Jump to Main Content
Delimiting species in the genus Otospermophilus (Rodentia: Sciuridae), using genetics, ecology, and morphology
- Phuong, Mark A., Lim, Marisa C. W., Wait, Daniel R., Rowe, Kevin C., Moritz, Craig
- Biological journal of the Linnean Society 2014 v.113 no.4 pp. 1136-1151
- Sciuridae, data collection, ecology, genetic markers, loci, mitochondrial DNA, skull, taxonomy
- We apply an integrative taxonomy approach to delimit species of ground squirrels in the genus Otospermophilus because the diverse evolutionary histories of organisms shape the existence of taxonomic characters. Previous studies of mitochondrial DNA from this group recovered three divergent lineages within Otospermophilus beecheyi separated into northern, central, and southern geographical populations, with Otospermophilus atricapillus nested within the southern lineage of O. beecheyi.

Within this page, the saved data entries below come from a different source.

(** The request at [r], [x] in [w], with the keys [ks] was split into the
    fragments of the table [sub], which has an entry for every server. *)
Record split_into (route : list Z -> Z) (r : positive) (x : msg) (ks : list (list Z)) (sub : list pointer) (w w' : world) : Prop := {
  si_nodup : NoDup (present sub);
  si_none : forall j, sub !! j = Some None -> group route ks j = [];
  si_frag : forall j a, sub !! j = Some (Some a) -> w_msgs w !! a = None /\ group route ks j <> [] /\
    exists y, w_msgs w' !! a = Some y /\ mhdr_data (m_mhdr y) = resp (command (type (m_regs x)) :: group route ks j) /\
      msg_keys y (group route ks j) /\ type (m_regs y) = type (m_regs x) /\ m_owner y = m_owner x /\ m_request y = true /\ m_redis y = true /\
      m_frag_owner y = Some r /\ Some (m_frag_id y) = m_frag_id <$> w_msgs w' !! r;
  si_vector : exists x' fs, w_msgs w' !! r = Some x' /\ m_frag_seq x' = Some fs /\ zlen fs = zlen ks /\ m_frag_owner x' = Some r /\
    m_nfrag x' = zlen (present sub) /\
    (forall i k, ks !! i = Some k -> exists a, fs !! i = Some (Some a) /\ sub !! Z.to_nat (route k) = Some (Some a));
  si_frame : forall a, a <> r -> a ∉ present sub -> w_msgs w' !! a = w_msgs w !! a
}.

(** A fragment with its header. *)
Lemma headed_frag c xr x x' g :
  frag_ok c x g -> headed xr x x' -> type (m_regs xr) = MSG_REQ_REDIS_MGET \/ type (m_regs xr) = MSG_REQ_REDIS_DEL -> zlen g < 2 ^ 28 ->
  mhdr_data (m_mhdr x') = resp (command (type (m_regs xr)) :: g) /\ msg_keys x' g /\ m_owner x' = c /\ m_request x' = true /\ m_redis x' = true.
Proof.
  intros [F1 F2 F3 F4 (x0 & F5 & F6)] [(s & Hs & Hd) Hg Ht Hk Hi Hf Ho Hp] HT Hz. destruct (fragment_header_resp _ g HT Hz) as (s' & Hs' & _ & Er).
  rewrite F4, Hs' in Hs. injection Hs as <-. destruct F5 as (id & ts & t & ->).
  injection Hp as -> ->. rewrite Ho. split_and!.
  - by rewrite Hd, F1.
  - destruct F2 as (kps & Hrel & Hall). exists kps. rewrite Hk. split; [done|]. eapply List.Forall2_impl; [|exact Hall]. intros kp k. by apply key_at_grows.
  - by apply (f_equal m_owner) in F6.
  - by apply (f_equal m_request) in F6.
  - by apply (f_equal m_redis) in F6.
Qed.

(** The fragments after their headers. *)
Lemma split_into_heads C w w' r x x1 c route ks fs sub M M' :
  msgs_at C M' w' -> w_msgs w !! r = Some x -> type (m_regs x1) = type (m_regs x) -> m_owner x = Some c -> m_frag_owner x1 = Some r -> m_nfrag x1 = 0 ->
  type (m_regs x) = MSG_REQ_REDIS_MGET \/ type (m_regs x) = MSG_REQ_REDIS_DEL -> zlen ks < 2 ^ 28 -> (forall k, k ∈ ks -> 0 <= route k) ->
  spread (w_msgs w) r x1 c route (zlen ks) ks fs sub M -> used route ks sub ->
  M' !! r = Some (m_set_nfrag (zlen (present sub)) (m_set_frag_seq (Some fs) x1)) ->
  (forall a, Some a ∈ sub -> exists y y', M !! a = Some y /\ M' !! a = Some y' /\ headed (m_set_frag_seq (Some fs) x1) y y') ->
  (forall a, a <> r -> Some a ∉ sub -> M' !! a = M !! a) ->
  split_into route r x ks sub w w'.
Proof.
  intros (_ & <- & _) Hx Et Ho Hfo Hn HT Hz Hroute [S1 S2 S3 S4 S5 S6 S7] Hu E1 E2 E3. constructor.
  - by apply present_nodup.
  - done.
  - intros j a Hj. destruct (S5 _ _ Hj) as (Har & Ha & y & Hy & Fy). split; [done|]. split; [by eapply Hu|].
    destruct (E2 a) as (y0 & y' & Hy0 & Hy' & Hh); [by eapply list_elem_of_lookup_2|]. simplify_eq. exists y'. split; [done|].
    assert (zlen (group route ks j) < 2 ^ 28) by (unfold zlen, group in *; pose proof (list.length_filter (λ k0, route k0 = Z.of_nat j) ks); lia).
    destruct (headed_frag _ _ _ _ _ Fy Hh) as (D1 & D2 & D3 & D4 & D5); [simpl; by rewrite Et|done|]. destruct Hh as [_ _ H1 _ H2 H3 _ _]. simpl in *.
    rewrite Et in *. rewrite E1, Ho. split_and!; try done; [by rewrite H3|simpl; by rewrite H2].
  - eexists _, fs. split; [exact E1|]. split_and!; try done. intros i k Hk. destruct (S3 i k Hk) as (p & Hp1 & Hp2). destruct p as [a|]; [by exists a|].
    destruct (group_elem route ks i k); [done|by eapply Hroute, list_elem_of_lookup_2|by apply S4].
  - intros a Hne Hnot. rewrite elem_of_present in Hnot. rewrite E3 by done. by apply S7.
Qed.

(** C2. Splitting MGET or DEL.  When allocations succeed and every key of
    the request [r] goes to a server below [nc], the size of the table,
    redis_fragment succeeds with one fragment for every server that has keys
    and none for the others: a new request of the same client that asks the
    server, under the same command, for exactly its keys in the order of the
    request.  frag_seq gives for every key of [r] the fragment of its server,
    the fragments share the id and owner of the vector, which counts them, and
    no other message is touched. *)
Theorem redis_fragment_splits `{env : Env} r x b h p ks c xc pi pl route nc w :
  (forall n z, ev_ok n z = true) -> store_ok w -> 24 <= cap w < 2 ^ 31 -> 0 <= nc < 2 ^ 32 ->
  w_msgs w !! r = Some x -> m_owner x = Some c -> m_request x = true -> m_redis x = true ->
  type (m_regs x) = MSG_REQ_REDIS_MGET \/ type (m_regs x) = MSG_REQ_REDIS_DEL ->
  m_mhdr x = b :: h -> skip_header b = Some p -> 0 <= p <= mb_last b -> msg_keys x ks -> 2 <= zlen ks < 2 ^ 28 ->
  w_conns w !! c = Some xc -> c_owner xc = OwnPool pi -> w_pools w !! pi = Some pl ->
  (forall k, k ∈ ks -> zlen k <= cap w /\ 0 <= route k < nc /\ forall rnd, server_pool_idx (pl_key_hash pl) rnd (pl_core pl) k = Some (route k)) ->
  exists sub w', redis_fragment (Some r) nc w = Some ((NC_OK, present sub), w') /\ zlen sub = nc /\ split_into route r x ks sub w w'.
Proof.
  intros Hal Hok Hcap Hnc Hx Ho Hrq Hrd HT Eh Hs Hp Hk Hz Hc Hcp Hpl Hks.
  enough (runs (redis_fragment (Some r) nc) w (fun res w' => exists sub, res = (NC_OK, present sub) /\ zlen sub = nc /\ split_into route r x ks sub w w')) as H.
  { unfold runs in H. destruct (redis_fragment _ _ _) as [[res w']|]; [|done]. destruct H as (sub & -> & ?). by exists sub, w'. }
  unfold redis_fragment, nkeys, msg_type_of. run_w. rewrite (msg_keys_n _ _ Hk). destruct (Z.eqb_spec (zlen ks) 1); [lia|]. run_w.
  assert (msg_type_eqb (type (m_regs x)) MSG_REQ_REDIS_MGET || msg_type_eqb (type (m_regs x)) MSG_REQ_REDIS_DEL = true) as -> by (by destruct HT as [-> | ->]).
  eapply (run_vector Hal); try done. intros fid w1 H1 Ec Ep.
  assert (Hlen : zlen (replicate (Z.to_nat nc) (None : pointer)) = nc) by (unfold zlen; rewrite length_replicate; lia).
  set (x1 := vector r fid (zlen ks) p b h x) in *. assert (Hlk : Z.to_nat (zlen ks) = length ks) by apply Nat2Z.id.
  rewrite Hlk. eapply runs_mono.
  { eapply (run_fragment_keys Hal (cap w) (w_msgs w) r x1 c route (zlen ks) (conj Ho (conj Hrq Hrd)) ks []
      (replicate (Z.to_nat (zlen ks)) None) _ _ w1 xc pi pl H1); try done; [| |by apply vector_keys|lia|lia| |by rewrite Ec|by rewrite Ep|].
    - apply spread_nil; [by rewrite lookup_insert_eq|lia|]. intros a Ha. by rewrite lookup_insert_ne.
    - intros j a Hj. by apply lookup_replicate in Hj as [[=] _].
    - intros k Hin. rewrite Hlen. destruct (Hks k Hin) as (? & ? & _). lia.
    - intros k rnd Hin. by apply Hks. }
  intros res w2 (fs & sub & M2 & -> & H2 & S2 & U2 & L2). simpl. pose proof S2 as [Sr _ _ _ Sf Si _]. unfold zlen in Hlen. rewrite <- L2 in Hlen.
  pose proof (present_length sub). eapply runs_mono.
  { eapply (run_fragment_heads Hal (cap w) r sub [] M2); try done; [lia|by apply present_nodup|change (0 + zlen (present sub) < 2 ^ 32); unfold zlen in *; lia|].
    intros a Ha. apply list_elem_of_lookup in Ha as [j Hj]. destruct (Sf _ _ Hj) as (? & _ & y & Hy & Fy). split; [done|]. exists y, (group route ks j).
    split_and!; [done|by apply Fy|]. unfold zlen, group in *; pose proof (list.length_filter (λ k0, route k0 = Z.of_nat j) ks); lia. }
  intros res w3 (M3 & -> & H3 & E1 & E2 & E3). exists sub. split_and!; [done|done|]. eapply (split_into_heads (cap w) w w3 r x x1); try done; [lia|].
  intros k Hin. by apply Hks.
Qed.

To further evaluate species boundaries within this complex, we collected additional genetic data (one mitochondrial locus, 11 microsatellite markers, and 11 nuclear loci), environmental data (eight bioclimatic variables), and morphological data (23 skull measurements). We used the maximum number of possible taxa (O. atricapillus, Northern O. beecheyi, Central O. beecheyi, and Southern O. beecheyi) as our operational taxonomic units (OTUs) and examined patterns of divergence between these OTUs. Phenotypic measures (both environmental and morphological) showed little differentiation among OTUs. By contrast, all genetic datasets supported the evolutionary independence of Northern O. beecheyi, although they were less consistent in their support for other OTUs as distinct species. Based on these data, we support the conclusions from a previous study that synonymized O. atricapillus with O. beecheyi, and we elevate the northern lineage of O. beecheyi to a separate species.